== WHAT THE TASK REQUIRES ==
Among the records, which lines include "userNow"? List them.
INFORMATION SUPPLIED: Begin
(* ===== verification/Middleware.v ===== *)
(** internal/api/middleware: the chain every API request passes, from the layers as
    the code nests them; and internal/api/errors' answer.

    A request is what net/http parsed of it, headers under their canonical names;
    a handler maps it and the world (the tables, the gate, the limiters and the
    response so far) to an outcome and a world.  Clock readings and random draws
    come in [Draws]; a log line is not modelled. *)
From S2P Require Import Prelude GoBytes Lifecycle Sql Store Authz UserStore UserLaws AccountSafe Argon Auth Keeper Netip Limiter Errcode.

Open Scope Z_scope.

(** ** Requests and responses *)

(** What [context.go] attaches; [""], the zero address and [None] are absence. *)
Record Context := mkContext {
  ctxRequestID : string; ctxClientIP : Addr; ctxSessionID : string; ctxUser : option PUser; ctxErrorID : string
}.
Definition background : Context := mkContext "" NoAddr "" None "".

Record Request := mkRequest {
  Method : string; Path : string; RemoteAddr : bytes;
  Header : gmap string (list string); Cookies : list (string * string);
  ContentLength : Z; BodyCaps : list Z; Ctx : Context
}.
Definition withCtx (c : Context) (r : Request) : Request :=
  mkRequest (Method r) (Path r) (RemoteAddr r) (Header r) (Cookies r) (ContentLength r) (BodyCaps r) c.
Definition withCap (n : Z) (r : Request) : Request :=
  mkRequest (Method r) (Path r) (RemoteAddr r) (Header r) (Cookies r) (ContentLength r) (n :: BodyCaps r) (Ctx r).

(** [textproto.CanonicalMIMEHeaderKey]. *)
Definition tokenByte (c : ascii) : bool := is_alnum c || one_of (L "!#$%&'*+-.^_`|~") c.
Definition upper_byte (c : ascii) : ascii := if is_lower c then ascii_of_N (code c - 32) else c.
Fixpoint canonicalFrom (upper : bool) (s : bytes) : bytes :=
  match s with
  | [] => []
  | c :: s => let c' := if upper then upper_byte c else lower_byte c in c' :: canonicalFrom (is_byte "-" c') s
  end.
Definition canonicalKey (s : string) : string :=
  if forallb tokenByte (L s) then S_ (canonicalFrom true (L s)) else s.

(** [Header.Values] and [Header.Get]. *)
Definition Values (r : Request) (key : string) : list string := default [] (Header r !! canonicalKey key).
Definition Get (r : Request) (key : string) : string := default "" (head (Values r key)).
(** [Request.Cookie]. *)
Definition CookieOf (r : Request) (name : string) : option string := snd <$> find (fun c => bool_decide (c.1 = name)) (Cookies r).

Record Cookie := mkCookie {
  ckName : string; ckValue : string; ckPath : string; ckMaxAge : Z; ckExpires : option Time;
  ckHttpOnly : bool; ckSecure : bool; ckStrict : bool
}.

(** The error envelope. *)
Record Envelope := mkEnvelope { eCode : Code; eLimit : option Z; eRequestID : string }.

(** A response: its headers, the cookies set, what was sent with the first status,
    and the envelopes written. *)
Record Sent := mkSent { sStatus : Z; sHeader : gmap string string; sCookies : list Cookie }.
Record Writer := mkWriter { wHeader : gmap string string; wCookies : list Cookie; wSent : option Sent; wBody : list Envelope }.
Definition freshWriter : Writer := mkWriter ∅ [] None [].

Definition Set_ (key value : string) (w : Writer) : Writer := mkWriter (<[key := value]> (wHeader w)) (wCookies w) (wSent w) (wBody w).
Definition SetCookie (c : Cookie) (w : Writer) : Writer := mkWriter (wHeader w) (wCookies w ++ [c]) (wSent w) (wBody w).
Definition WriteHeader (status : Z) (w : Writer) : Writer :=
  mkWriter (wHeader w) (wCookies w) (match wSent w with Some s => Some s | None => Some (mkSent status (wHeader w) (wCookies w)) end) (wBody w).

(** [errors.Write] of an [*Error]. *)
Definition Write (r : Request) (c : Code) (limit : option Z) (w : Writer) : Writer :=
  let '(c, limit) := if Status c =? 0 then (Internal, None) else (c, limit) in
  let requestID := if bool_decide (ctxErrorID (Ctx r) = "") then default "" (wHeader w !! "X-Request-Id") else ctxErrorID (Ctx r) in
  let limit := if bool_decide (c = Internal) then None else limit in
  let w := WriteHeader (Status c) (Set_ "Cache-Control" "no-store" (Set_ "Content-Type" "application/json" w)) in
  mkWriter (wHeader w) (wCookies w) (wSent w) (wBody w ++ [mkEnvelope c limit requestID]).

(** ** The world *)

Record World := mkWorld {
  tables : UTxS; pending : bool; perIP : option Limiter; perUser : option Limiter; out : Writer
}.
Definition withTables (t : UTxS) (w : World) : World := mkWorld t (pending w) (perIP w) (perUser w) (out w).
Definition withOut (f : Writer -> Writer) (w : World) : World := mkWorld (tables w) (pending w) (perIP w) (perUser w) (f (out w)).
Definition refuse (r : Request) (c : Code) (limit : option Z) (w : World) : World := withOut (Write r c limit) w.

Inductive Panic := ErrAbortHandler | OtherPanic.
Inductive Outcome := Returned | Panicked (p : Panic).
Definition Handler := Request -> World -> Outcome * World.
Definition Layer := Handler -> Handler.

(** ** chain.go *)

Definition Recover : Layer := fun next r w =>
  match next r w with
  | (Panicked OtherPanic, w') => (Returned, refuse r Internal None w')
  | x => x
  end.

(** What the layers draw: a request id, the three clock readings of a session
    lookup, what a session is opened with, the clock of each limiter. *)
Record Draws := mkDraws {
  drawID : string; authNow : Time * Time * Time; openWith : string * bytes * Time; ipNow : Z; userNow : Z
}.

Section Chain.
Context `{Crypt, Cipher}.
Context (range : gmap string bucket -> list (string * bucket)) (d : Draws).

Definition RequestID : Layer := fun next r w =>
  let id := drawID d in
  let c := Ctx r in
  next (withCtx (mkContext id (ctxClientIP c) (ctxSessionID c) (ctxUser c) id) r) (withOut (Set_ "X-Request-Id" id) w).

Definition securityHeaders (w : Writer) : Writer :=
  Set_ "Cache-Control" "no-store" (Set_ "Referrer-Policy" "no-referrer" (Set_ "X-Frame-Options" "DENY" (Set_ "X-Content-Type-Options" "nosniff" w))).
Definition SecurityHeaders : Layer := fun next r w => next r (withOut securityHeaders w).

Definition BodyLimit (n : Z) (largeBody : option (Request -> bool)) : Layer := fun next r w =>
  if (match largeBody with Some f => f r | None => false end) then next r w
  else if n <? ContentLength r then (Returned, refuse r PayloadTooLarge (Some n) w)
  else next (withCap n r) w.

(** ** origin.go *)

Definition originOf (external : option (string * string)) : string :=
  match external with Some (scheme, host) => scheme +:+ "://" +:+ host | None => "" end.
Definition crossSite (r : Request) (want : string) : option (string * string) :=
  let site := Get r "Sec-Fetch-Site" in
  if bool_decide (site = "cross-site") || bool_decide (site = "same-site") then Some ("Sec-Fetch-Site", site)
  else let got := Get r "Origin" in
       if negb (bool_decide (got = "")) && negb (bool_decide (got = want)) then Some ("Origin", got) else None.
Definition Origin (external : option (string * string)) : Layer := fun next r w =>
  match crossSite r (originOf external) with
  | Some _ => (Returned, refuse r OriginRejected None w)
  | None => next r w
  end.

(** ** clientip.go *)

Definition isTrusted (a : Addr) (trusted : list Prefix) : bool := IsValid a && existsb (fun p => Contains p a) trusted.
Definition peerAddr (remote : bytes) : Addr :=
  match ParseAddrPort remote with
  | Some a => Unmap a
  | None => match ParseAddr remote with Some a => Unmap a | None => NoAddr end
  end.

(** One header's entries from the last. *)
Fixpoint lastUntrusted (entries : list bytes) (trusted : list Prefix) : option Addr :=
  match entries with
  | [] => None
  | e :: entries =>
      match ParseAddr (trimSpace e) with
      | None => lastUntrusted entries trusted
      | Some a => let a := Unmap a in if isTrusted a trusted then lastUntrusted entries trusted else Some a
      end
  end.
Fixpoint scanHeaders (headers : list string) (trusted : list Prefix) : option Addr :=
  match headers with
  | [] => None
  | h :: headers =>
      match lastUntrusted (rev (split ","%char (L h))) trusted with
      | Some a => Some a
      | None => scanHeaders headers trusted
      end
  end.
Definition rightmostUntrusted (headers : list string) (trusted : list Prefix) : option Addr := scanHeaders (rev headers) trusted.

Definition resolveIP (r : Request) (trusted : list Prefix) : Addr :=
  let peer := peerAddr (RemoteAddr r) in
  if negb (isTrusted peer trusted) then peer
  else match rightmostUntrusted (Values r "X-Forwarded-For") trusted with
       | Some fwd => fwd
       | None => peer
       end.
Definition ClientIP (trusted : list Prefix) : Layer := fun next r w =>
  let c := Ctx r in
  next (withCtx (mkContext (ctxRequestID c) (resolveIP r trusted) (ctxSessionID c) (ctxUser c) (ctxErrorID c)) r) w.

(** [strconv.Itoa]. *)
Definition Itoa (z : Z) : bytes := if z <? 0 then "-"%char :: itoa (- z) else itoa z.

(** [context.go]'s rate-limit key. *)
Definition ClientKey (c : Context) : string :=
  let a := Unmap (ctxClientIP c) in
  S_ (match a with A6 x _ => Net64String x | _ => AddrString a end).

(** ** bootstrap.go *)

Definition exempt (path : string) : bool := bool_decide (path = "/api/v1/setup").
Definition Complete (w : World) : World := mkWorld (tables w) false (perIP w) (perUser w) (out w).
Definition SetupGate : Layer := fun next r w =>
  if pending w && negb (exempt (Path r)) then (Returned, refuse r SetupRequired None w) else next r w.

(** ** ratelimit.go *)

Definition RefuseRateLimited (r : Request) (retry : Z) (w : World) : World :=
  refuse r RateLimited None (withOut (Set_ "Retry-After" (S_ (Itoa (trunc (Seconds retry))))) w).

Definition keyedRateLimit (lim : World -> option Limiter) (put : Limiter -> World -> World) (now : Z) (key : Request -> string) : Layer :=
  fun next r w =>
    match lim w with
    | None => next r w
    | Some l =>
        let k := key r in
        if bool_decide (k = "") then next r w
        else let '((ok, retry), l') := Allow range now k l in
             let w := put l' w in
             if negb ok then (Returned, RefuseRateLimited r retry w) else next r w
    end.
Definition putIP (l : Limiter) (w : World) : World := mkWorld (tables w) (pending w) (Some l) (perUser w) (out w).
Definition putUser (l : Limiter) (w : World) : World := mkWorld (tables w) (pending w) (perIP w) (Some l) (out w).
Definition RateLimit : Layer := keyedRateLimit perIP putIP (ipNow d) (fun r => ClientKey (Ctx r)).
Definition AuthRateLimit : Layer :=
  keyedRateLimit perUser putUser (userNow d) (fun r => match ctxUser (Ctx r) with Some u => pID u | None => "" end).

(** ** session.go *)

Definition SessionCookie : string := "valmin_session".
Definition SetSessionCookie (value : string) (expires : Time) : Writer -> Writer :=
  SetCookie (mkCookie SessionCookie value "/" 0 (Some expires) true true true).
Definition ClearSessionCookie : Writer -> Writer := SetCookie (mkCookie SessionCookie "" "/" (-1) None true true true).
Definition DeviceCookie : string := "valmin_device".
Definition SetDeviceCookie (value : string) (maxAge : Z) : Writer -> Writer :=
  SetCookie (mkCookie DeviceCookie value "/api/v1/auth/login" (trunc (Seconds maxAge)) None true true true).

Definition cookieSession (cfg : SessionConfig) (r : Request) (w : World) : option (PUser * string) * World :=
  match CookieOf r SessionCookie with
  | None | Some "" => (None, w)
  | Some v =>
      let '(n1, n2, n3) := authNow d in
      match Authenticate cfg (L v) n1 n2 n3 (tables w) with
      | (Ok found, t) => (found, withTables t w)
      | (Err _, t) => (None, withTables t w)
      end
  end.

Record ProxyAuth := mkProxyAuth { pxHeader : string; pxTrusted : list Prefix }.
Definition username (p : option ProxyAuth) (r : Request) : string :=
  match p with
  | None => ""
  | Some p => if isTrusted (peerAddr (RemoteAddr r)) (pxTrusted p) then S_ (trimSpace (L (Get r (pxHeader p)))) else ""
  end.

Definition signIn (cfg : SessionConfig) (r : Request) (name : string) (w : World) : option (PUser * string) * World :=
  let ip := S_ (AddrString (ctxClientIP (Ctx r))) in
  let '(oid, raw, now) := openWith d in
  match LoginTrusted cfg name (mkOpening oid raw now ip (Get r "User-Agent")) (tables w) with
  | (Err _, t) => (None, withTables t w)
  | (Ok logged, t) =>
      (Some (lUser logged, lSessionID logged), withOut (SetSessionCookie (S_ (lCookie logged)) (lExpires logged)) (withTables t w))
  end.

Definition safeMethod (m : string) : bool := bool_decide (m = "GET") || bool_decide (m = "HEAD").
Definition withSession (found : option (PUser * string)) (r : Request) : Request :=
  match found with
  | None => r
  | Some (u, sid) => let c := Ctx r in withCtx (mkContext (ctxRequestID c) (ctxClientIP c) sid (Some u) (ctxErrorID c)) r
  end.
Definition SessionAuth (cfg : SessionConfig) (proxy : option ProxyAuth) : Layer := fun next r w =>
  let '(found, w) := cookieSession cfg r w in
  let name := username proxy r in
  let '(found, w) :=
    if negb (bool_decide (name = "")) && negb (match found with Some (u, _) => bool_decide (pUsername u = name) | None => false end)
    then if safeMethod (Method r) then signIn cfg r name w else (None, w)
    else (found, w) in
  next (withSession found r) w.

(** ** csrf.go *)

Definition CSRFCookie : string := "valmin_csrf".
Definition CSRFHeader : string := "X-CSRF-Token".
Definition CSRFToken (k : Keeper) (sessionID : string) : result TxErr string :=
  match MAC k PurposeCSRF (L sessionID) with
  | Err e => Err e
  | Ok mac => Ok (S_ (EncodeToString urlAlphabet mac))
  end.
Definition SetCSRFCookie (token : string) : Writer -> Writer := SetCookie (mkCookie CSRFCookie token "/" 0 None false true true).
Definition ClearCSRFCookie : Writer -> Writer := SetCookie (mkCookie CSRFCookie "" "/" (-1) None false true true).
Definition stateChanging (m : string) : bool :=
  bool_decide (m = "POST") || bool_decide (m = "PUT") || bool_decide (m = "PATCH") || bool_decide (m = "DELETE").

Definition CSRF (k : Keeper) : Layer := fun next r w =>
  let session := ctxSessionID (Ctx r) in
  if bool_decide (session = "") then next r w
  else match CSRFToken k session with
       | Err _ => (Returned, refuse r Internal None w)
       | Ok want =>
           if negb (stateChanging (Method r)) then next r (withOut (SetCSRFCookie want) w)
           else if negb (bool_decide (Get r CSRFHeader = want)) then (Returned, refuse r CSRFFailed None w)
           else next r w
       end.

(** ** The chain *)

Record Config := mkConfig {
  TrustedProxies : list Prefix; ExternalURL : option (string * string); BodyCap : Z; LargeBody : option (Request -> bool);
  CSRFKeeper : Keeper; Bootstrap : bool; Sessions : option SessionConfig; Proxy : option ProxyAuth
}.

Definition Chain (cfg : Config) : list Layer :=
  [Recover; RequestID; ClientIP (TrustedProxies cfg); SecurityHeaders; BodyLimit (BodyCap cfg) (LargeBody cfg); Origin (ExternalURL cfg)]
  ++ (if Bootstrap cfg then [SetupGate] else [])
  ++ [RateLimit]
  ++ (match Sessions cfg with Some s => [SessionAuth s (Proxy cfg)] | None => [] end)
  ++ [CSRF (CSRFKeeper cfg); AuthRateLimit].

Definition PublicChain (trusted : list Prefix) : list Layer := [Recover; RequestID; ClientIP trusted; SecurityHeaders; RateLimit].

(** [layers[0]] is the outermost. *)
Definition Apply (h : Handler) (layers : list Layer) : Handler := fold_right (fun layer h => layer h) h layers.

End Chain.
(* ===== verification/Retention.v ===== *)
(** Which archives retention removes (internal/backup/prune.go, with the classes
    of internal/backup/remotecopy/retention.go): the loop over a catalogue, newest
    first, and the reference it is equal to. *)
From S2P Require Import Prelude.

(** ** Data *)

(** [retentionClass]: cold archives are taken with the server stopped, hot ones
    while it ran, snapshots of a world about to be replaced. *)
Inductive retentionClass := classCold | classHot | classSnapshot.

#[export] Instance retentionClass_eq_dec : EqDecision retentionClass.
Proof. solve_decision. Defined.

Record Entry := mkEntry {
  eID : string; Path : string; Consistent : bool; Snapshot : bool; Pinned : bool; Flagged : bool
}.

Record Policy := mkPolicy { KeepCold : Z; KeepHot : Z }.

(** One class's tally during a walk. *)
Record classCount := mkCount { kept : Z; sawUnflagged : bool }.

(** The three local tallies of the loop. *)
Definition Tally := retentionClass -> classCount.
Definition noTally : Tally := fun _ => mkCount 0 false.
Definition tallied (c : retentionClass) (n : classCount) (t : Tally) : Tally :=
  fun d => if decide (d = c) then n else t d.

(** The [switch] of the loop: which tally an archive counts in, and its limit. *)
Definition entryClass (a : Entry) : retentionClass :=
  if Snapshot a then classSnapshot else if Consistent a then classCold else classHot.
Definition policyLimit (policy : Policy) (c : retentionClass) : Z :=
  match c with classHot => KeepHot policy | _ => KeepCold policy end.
INFORMATION SUPPLIED: End
== RESPONSE TO THE EXERCISE ==
  drawID : string; authNow : Time * Time * Time; openWith : string * bytes * Time; ipNow : Z; userNow : Z
  keyedRateLimit perUser putUser (userNow d) (fun r => match ctxUser (Ctx r) with Some u => pID u | None => "" end).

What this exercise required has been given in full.